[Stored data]
================================
(** * Three object-oriented examples: library, hotel, online store

    A shallow embedding of [biblioteca.py], [hotel.py] and [tienda.py].

    Python objects of the mutable classes live in object stores, one per
    class, addressed by references; an attribute that holds an object holds
    its reference, so two holders of one object see each other's writes.
    Methods that touch only [self] are functions on the object's record;
    methods that reach other objects, the host clock or a class counter are
    computations in a state monad over the module's world.  A store is
    total: a reference not yet handed out holds an object nobody reaches.
    Console output ([print]) is not part of the modelled state. *)

From Stdlib Require Import ZArith Lia.
From stdpp Require Import base gmap strings list.

Local Open Scope Z_scope.

(** ** Object stores and the state monad *)

Definition ref := nat.

Definition almacen (A : Type) : Type := ref -> A.

Definition escribir {A} (h : almacen A) (r : ref) (a : A) : almacen A :=
  fun r' => if decide (r' = r) then a else h r'.

Definition Estado (S A : Type) : Type := S -> A * S.

Definition ret {S A} (a : A) : Estado S A := fun s => (a, s).

Definition bind {S A B} (m : Estado S A) (k : A -> Estado S B) : Estado S B :=
  fun s => let (a, s') := m s in k a s'.

Declare Scope estado_scope.
Delimit Scope estado_scope with estado.
Notation "x <- m ;; k" := (bind m (fun x => k))
  (at level 100, m at next level, right associativity) : estado_scope.
Notation "m ;;; k" := (bind m (fun _ => k))
  (at level 100, right associativity) : estado_scope.

(** ** Time

    A naive [datetime] is a count of microseconds; [timedelta(days=n)] is
    [n] days' worth of them and [.days] of a difference is its floor
    quotient by a day (Python normalises a timedelta so that only [days]
    carries the sign).  The host clock is an oracle: its n-th reading. *)

Definition datetime := Z.

Definition MICROS_POR_DIA : Z := 86400000000.

Definition timedelta_days (n : Z) : Z := n * MICROS_POR_DIA.

Definition days (delta : Z) : Z := delta / MICROS_POR_DIA.

Record Reloj := { lectura : nat -> datetime; leidas : nat }.

Definition leer_reloj (c : Reloj) : datetime * Reloj :=
  (lectura c (leidas c), {| lectura := lectura c; leidas := S (leidas c) |}).

(** ** Numbers of type [float]

    Prices, totals and fine amounts are Python floats.  Their arithmetic is
    kept abstract: [por x n] is [x * n] for an int [n], [suma] is the
    builtin [sum] over a sequence, and [decimal m k] is the literal written
    with digits [m] and [k] decimal places. *)

Class Flotante (F : Type) := {
  por : F -> Z -> F;
  suma : list F -> F;
  decimal : Z -> nat -> F
}.

(** * biblioteca.py *)

Module biblioteca.

Inductive EstadoLibro := DISPONIBLE | PRESTADO | MANTENIMIENTO.

Inductive Genero :=
  FICCION | NO_FICCION | CIENCIA | HISTORIA | INFANTIL | POESIA | DRAMA.
Lemma reregister_after_remove_witness :
  ∃ st1 st2,
    removeMetadata Demo.at_200_alice "bafyAAA" Demo.st1 = Done tt st1 ∧
    storeMetadata Demo.at_200_bob "bafyAAA" "9a1b" "demo" "bafyIMG" st1 = Done tt st2 ∧
    getMetadataOwner "bafyAAA" st2 = Done Demo.bob st2.
Proof.
  destruct (reregister_after_remove Demo.at_200_alice Demo.at_200_bob
              "bafyAAA" "9a1b" "demo" "bafyIMG" Demo.st1)
    as (st1 & Hrun1 & _ & Hstore).
  - exact st1_reachable.
  - done.
  - done.
  - by vm_compute.
  - done.
  - destruct Hstore as (st2 & Hrun2 & _ & _ & Howner & _).
    + apply not_hash_known.
      assert (st1 = commit (removeMetadata Demo.at_200_alice "bafyAAA") Demo.st1) as ->.
      { unfold commit. by rewrite Hrun1. }
      by vm_compute.
    + exists st1, st2. split_and!; [exact Hrun1|exact Hrun2|exact Howner].
Defined.

(** ** The timestamp of an updated record *)

(** C10.  After a successful [updateMetadata(old, new, h, ...)] the record of
    [new] carries the ledger time of the update transaction; the timestamp of
    the record of [old] is not carried over, so whenever the two times differ
    the new record's timestamp differs from the old record's. *)
Theorem update_stamps_ledger_time e old new h n u st st' :
  msg_sender e ≠ address0 →
  updateMetadata e old new h n u st = Done tt st' →
  ∃ r, getMetadataInfo new st' = Done r st' ∧
       timestamp r = block_timestamp e ∧
       (timestamp (cidToMetadataInfo st).[old] ≠ block_timestamp e →
        timestamp r ≠ timestamp (cidToMetadataInfo st).[old]).
Proof.
  intros Hsender. rewrite updateMetadata_run.
  repeat (match goal with
          | |- context [if ?b then _ else _] => destruct b
          end; [|done]).
  intros [= <-]. eexists. split_and!.
  - rewrite getMetadataInfo_run. simpl. rewrite !mget_insert_eq.
    by rewrite bool_decide_eq_true_2.
  - done.
  - simpl. congruence.
Qed.
Lemma buttonVariants_composition_witness :
  buttonVariants (PString "link") (PString "sm") (PString "full") (Some "mt-2")
  = "inline-flex items-center justify-center gap-2 rounded-full border border-solid transition-colors font-medium focus-visible:outline-none focus-visible:ring-2 focus-visible:ring-ring focus-visible:ring-offset-2 disabled:pointer-events-none disabled:opacity-50 border-transparent underline-offset-4 hover:underline text-primary h-9 px-3 text-sm w-full mt-2".
Proof.
  exact (buttonVariants_composition "link" "sm" "full" _ _ _ (Some "mt-2")
           ltac:(discriminate) ltac:(discriminate) ltac:(discriminate)
           eq_refl eq_refl eq_refl).
Defined.

(** X21. The defaults [ActionButton] fills in for variant, size and
    width are the ones [buttonVariants] declares: the classes of the
    rendered button are those it would get if the three settings were
    handed on as they came. *)
Theorem ActionButton_defaults_agree
    (c : Action.ActionButtonConfig) (h : string) (ref : option Handle) :
  classes (Action.buttonProps c h ref)
  = cn [ CVString (buttonVariants (prop_of (Action.variant c))
                                  (prop_of (Action.size c))
                                  (prop_of (Action.width c))
                                  (Action.className c)) ].
Proof.
  unfold classes, Action.buttonProps. simpl. do 2 f_equal.
  rewrite !buttonVariants_unfold.
  destruct (Action.variant c), (Action.size c), (Action.width c); simpl;
    rewrite ?dimensionClass_omitted;
    rewrite ?(dimensionClass_named _ _ "primary") by discriminate;
    rewrite ?(dimensionClass_named _ _ "default") by discriminate;
    rewrite ?(dimensionClass_named _ _ "auto") by discriminate;
    reflexivity.
Qed.

End ButtonMoreFacts.
(** * Task management API

    A shallow embedding of the request-validation, query-construction and
    error-translation code of the task management API
    (validators/taskValidator.js, validators/validateMiddleware.js,
    controllers/taskController.js, utils/errorHandler.js,
    middleware/errorMiddleware.js, models/taskModel.js, routes/taskRoutes.js),
    followed by the properties of its specification.

    Conventions.
    - JavaScript strings are [string]s, read as sequences of code units;
      white space is classified on the ASCII range.
    - Numbers are integers of [Z]: status codes, page numbers and limits,
      and instants in milliseconds since the epoch.
    - A request body is a mapping from field names to JSON values and a
      query string a mapping from parameter names to strings, both [gmap]s
      (the parser of Express also yields arrays and objects: [qvalue]);
      objects of a fixed shape are records; JSON payloads are values of
      [json], objects keeping the order of their properties.
    - [undefined] is [None]; code that can throw returns a [completion].
    - The clock is explicit: an operation takes the value [Date.now()] has
      when it runs.  The identifier of a new document is explicit as well.
    - The store is the list of the documents of the collection, in insertion
      order, with the log of the model operations invoked on it.
    - The code runs on top of Joi, Mongoose and Express.  Their behaviour on
      the constructs that the repository uses is modelled here; what cannot
      be read off the repository (date parsing, built-in message templates,
      identifier syntax, coercions across types, traces) is a parameter,
      collected in the [Platform] interface. *)

From Stdlib Require Import ZArith String Ascii List Bool Lia DecimalString.
From stdpp Require Import base option gmap strings list sorting.
Import ListNotations.

Local Open Scope string_scope.
Local Open Scope list_scope.

Set Warnings "-register-all,-clear-no-such-hyp".

(** ** JSON values *)

(** [JDate t] is a Date instance at [t] milliseconds since the epoch (it is
    what Joi and Mongoose produce for date fields; in a response it is
    serialised by its ISO rendering). *)
Inductive json : Type :=
  | JNull
  | JBool (b : bool)
  | JNum (n : Z)
  | JStr (s : string)
  | JDate (t : Z)
  | JArr (xs : list json)
  | JObj (kvs : list (string * json)).

(** An object literal in which a property whose value is [undefined] is left
    out, as [JSON.stringify] does. *)
Definition jsonObject (props : list (string * option json)) : json :=
  JObj (omap (fun p => pair (fst p) <$> snd p) props).

Definition getProp (k : string) (j : json) : option json :=
  match j with
  | JObj kvs => snd <$> List.find (fun p => String.eqb (fst p) k) kvs
  | _ => None
  end.

(** ** The Task entity (models/taskModel.js)

    A stored document: the six business fields, the identifier, the two
    timestamps that [timestamps: true] maintains and Mongoose's version key.
    [description] is the only path that is neither required nor defaulted. *)
Record task := {
  _id : string;
  title : string;
  description : option string;
  category : string;
  priority : string;
  deadline : Z;
  completed : bool;
  createdAt : Z;
  updatedAt : Z;
  __v : Z
}.
(** *** Strings *)

(** Reading back one escaped character. *)
Lemma parse_chars_escape_char (c : ascii) (rest : string) :
  parse_chars (escape_char c ++ rest)
  = match parse_chars rest with
    | Some (str, rest') => Some (String c str, rest')
    | None => None
    end.
Proof. destruct c as [[] [] [] [] [] [] [] []]; reflexivity. Qed.

Lemma parse_chars_escape (s rest : string) :
  parse_chars (escape s ++ String dquote rest) = Some (s, rest).
Proof.
  induction s as [|c s IH]; [reflexivity|].
  cbn [escape]. rewrite append_assoc, parse_chars_escape_char. now rewrite IH.
Qed.

Lemma quote_then (s rest : string) : (quote s ++ rest)%string = quoted s rest.
Proof. unfold quote, quoted. cbn. now rewrite append_assoc. Qed.

(** *** Objects of strings *)

Lemma member_text_then (p : string * string) (rest : string) :
  ((quote (fst p) ++ ":" ++ quote (snd p)) ++ rest)%string = member_then p rest.
Proof.
  unfold member_then. rewrite append_assoc, quote_then.
  cbn [append]. now rewrite quote_then.
Qed.

Lemma join_members_then (p : string * string) (ps : list (string * string))
  (closing : string) :
  (join "," (map (fun p => quote (fst p) ++ ":" ++ quote (snd p)) (p :: ps))
     ++ closing)%string
  = member_then p (members_then ps closing).
Proof.
  revert p. induction ps as [|q ps IH]; intros p.
  - cbn [map join members_then fold_right]. apply member_text_then.
  - cbn [map join] in *. rewrite append_assoc, member_text_then.
    cbn [append]. cbn [members_then fold_right]. f_equal. f_equal.
    exact (IH q).
Qed.

Lemma members_of_string_props (Number_toString : spec_float -> string)
  (ps : list (string * string)) :
  flat_map (fun '(k, x) =>
              match x with
              | JUndefined => []
              | _ => [(quote k ++ ":" ++ stringify Number_toString x)%string]
              end) (string_props ps)
  = map (fun p => (quote (fst p) ++ ":" ++ quote (snd p))%string) ps.
Proof.
  induction ps as [|[k v] ps IH]; [reflexivity|].
  cbn [string_props map flat_map fst snd app stringify]. f_equal. exact IH.
Qed.

Lemma stringify_string_object (Number_toString : spec_float -> string)
  (ps : list (string * string)) :
  stringify Number_toString (JObj (string_props ps)) = object_text ps.
Proof.
  unfold object_text. cbn [stringify]. rewrite members_of_string_props.
  cbn [append]. f_equal.
  destruct ps as [|p ps]; [reflexivity|]. apply join_members_then.
Qed.

Lemma parse_key_member (k rest : string) :
  parse_key (quoted k (String ":" rest)) = Some (k, rest).
Proof.
  unfold parse_key, quoted. cbn [expect]. change (Ascii.eqb dquote dquote) with true.
  cbn iota. now rewrite parse_chars_escape.
Qed.

Section Parsing.

Variable StringToNumber : string -> spec_float.

Lemma parse_value_quoted (fuel : nat) (v rest : string) :
  parse_value StringToNumber (S fuel) (quoted v rest) = POk (JStr v) rest.
Proof.
  unfold quoted. cbn [parse_value]. change (Ascii.eqb dquote dquote) with true.
  cbn iota. now rewrite parse_chars_escape.
Qed.

Lemma skip_ws_quoted (s rest : string) : skip_ws (quoted s rest) = quoted s rest.
Proof. reflexivity. Qed.

Lemma skip_ws_members_then (ps : list (string * string)) :
  skip_ws (members_then ps "}") = members_then ps "}".
Proof. destruct ps; reflexivity. Qed.

Lemma set_prop_fresh (k : string) (v : JSValue) (acc : list (string * JSValue)) :
  ~ In k (map fst acc) -> set_prop k v acc = acc ++ [(k, v)].
Proof.
  induction acc as [|[k' v'] acc IH]; intros Hk; [reflexivity|].
  cbn [set_prop map fst In] in *.
  destruct (k' =? k)%string eqn:E.
  - apply String.eqb_eq in E. tauto.
  - cbn [app]. rewrite IH; [reflexivity|tauto].
Qed.

Lemma parse_members_comma (fuel : nat) (acc : list (string * JSValue)) (rest : string) :
  parse_members StringToNumber (S fuel) acc (String "," rest)
  = match parse_key (skip_ws rest) with
    | Some (key, rest2) =>
        match parse_value StringToNumber fuel (skip_ws rest2) with
        | POk v rest3 =>
            parse_members StringToNumber fuel (set_prop key v acc) (skip_ws rest3)
        | PSyntax => PSyntax
        | PFuel => PFuel
        end
    | None => PSyntax
    end.
Proof. reflexivity. Qed.

Lemma parse_value_object_member (fuel : nat) (k rest : string) :
  parse_value StringToNumber (S fuel) (String "{" (quoted k rest))
  = match parse_key (quoted k rest) with
    | Some (key, rest2) =>
        match parse_value StringToNumber fuel (skip_ws rest2) with
        | POk v rest3 => parse_members StringToNumber fuel [(key, v)] (skip_ws rest3)
        | PSyntax => PSyntax
        | PFuel => PFuel
        end
    | None => PSyntax
    end.
Proof. reflexivity. Qed.

(** The members after the first, read back onto what was read before. *)
Lemma parse_members_then (ps : list (string * string)) :
  forall (fuel : nat) (acc : list (string * JSValue)),
    length ps < fuel ->
    NoDup (map fst acc ++ map fst ps) ->
    parse_members StringToNumber fuel acc (members_then ps "}")
    = POk (JObj (acc ++ string_props ps)) "".
Proof.
  induction ps as [|[k v] ps IH]; intros fuel acc Hfuel Hkeys.
  - destruct fuel as [|fuel]; [inversion Hfuel|].
    cbn [members_then fold_right parse_members string_props map].
    now rewrite app_nil_r.
  - destruct fuel as [|[|fuel]]; cbn [length] in Hfuel; try lia.
    cbn [members_then fold_right]. fold (members_then ps "}").
    rewrite parse_members_comma. unfold member_then at 1. cbn [fst snd].
    rewrite skip_ws_quoted, parse_key_member, skip_ws_quoted.
    rewrite parse_value_quoted, skip_ws_members_then.
    cbn [map] in Hkeys. pose proof Hkeys as Hall.
    apply NoDup_remove in Hkeys as [Hkeys Hfresh].
    rewrite set_prop_fresh by (intros Hin; apply Hfresh, in_or_app; now left).
    rewrite IH.
    + cbn [string_props map fst snd]. now rewrite <- app_assoc.
    + lia.
    + rewrite map_app, <- app_assoc. exact Hall.
Qed.

Lemma parse_value_object (ps : list (string * string)) (fuel : nat) :
  length ps < fuel ->
  NoDup (map fst ps) ->
  parse_value StringToNumber fuel (object_text ps) = POk (JObj (string_props ps)) "".
Proof.
  intros Hfuel Hkeys. destruct fuel as [|fuel]; [inversion Hfuel|].
  destruct ps as [|[k v] ps]; [reflexivity|].
  destruct fuel as [|fuel]; cbn [length] in Hfuel; [lia|].
  unfold object_text. unfold member_then at 1. cbn [fst snd].
  rewrite parse_value_object_member.
  rewrite parse_key_member, skip_ws_quoted, parse_value_quoted.
  rewrite skip_ws_members_then.
  apply (parse_members_then ps (S fuel) [(k, JStr v)]); [lia|exact Hkeys].
Qed.

Lemma length_quoted (s rest : string) :
  String.length rest <= String.length (quoted s rest).
Proof.
  unfold quoted. cbn [String.length]. rewrite length_append.
  cbn [String.length]. lia.
Qed.

Lemma length_member_then (p : string * string) (rest : string) :
  String.length rest <= String.length (member_then p rest).
Proof.
  unfold member_then.
  pose proof (length_quoted (fst p) (String ":" (quoted (snd p) rest))) as H1.
  pose proof (length_quoted (snd p) rest) as H2.
  cbn [String.length] in H1. lia.
Qed.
================================
* WORK REQUIRED *
Starting with the line that holds "end) (string_props ps)" and ending with the line that holds "(skip_ws rest) with", retype every line in the data above exactly, and nothing else.

* TASK OUTPUT *
              end) (string_props ps)
  = map (fun p => (quote (fst p) ++ ":" ++ quote (snd p))%string) ps.
Proof.
  induction ps as [|[k v] ps IH]; [reflexivity|].
  cbn [string_props map flat_map fst snd app stringify]. f_equal. exact IH.
Qed.

Lemma stringify_string_object (Number_toString : spec_float -> string)
  (ps : list (string * string)) :
  stringify Number_toString (JObj (string_props ps)) = object_text ps.
Proof.
  unfold object_text. cbn [stringify]. rewrite members_of_string_props.
  cbn [append]. f_equal.
  destruct ps as [|p ps]; [reflexivity|]. apply join_members_then.
Qed.

Lemma parse_key_member (k rest : string) :
  parse_key (quoted k (String ":" rest)) = Some (k, rest).
Proof.
  unfold parse_key, quoted. cbn [expect]. change (Ascii.eqb dquote dquote) with true.
  cbn iota. now rewrite parse_chars_escape.
Qed.

Section Parsing.

Variable StringToNumber : string -> spec_float.

Lemma parse_value_quoted (fuel : nat) (v rest : string) :
  parse_value StringToNumber (S fuel) (quoted v rest) = POk (JStr v) rest.
Proof.
  unfold quoted. cbn [parse_value]. change (Ascii.eqb dquote dquote) with true.
  cbn iota. now rewrite parse_chars_escape.
Qed.

Lemma skip_ws_quoted (s rest : string) : skip_ws (quoted s rest) = quoted s rest.
Proof. reflexivity. Qed.

Lemma skip_ws_members_then (ps : list (string * string)) :
  skip_ws (members_then ps "}") = members_then ps "}".
Proof. destruct ps; reflexivity. Qed.

Lemma set_prop_fresh (k : string) (v : JSValue) (acc : list (string * JSValue)) :
  ~ In k (map fst acc) -> set_prop k v acc = acc ++ [(k, v)].
Proof.
  induction acc as [|[k' v'] acc IH]; intros Hk; [reflexivity|].
  cbn [set_prop map fst In] in *.
  destruct (k' =? k)%string eqn:E.
  - apply String.eqb_eq in E. tauto.
  - cbn [app]. rewrite IH; [reflexivity|tauto].
Qed.

Lemma parse_members_comma (fuel : nat) (acc : list (string * JSValue)) (rest : string) :
  parse_members StringToNumber (S fuel) acc (String "," rest)
  = match parse_key (skip_ws rest) with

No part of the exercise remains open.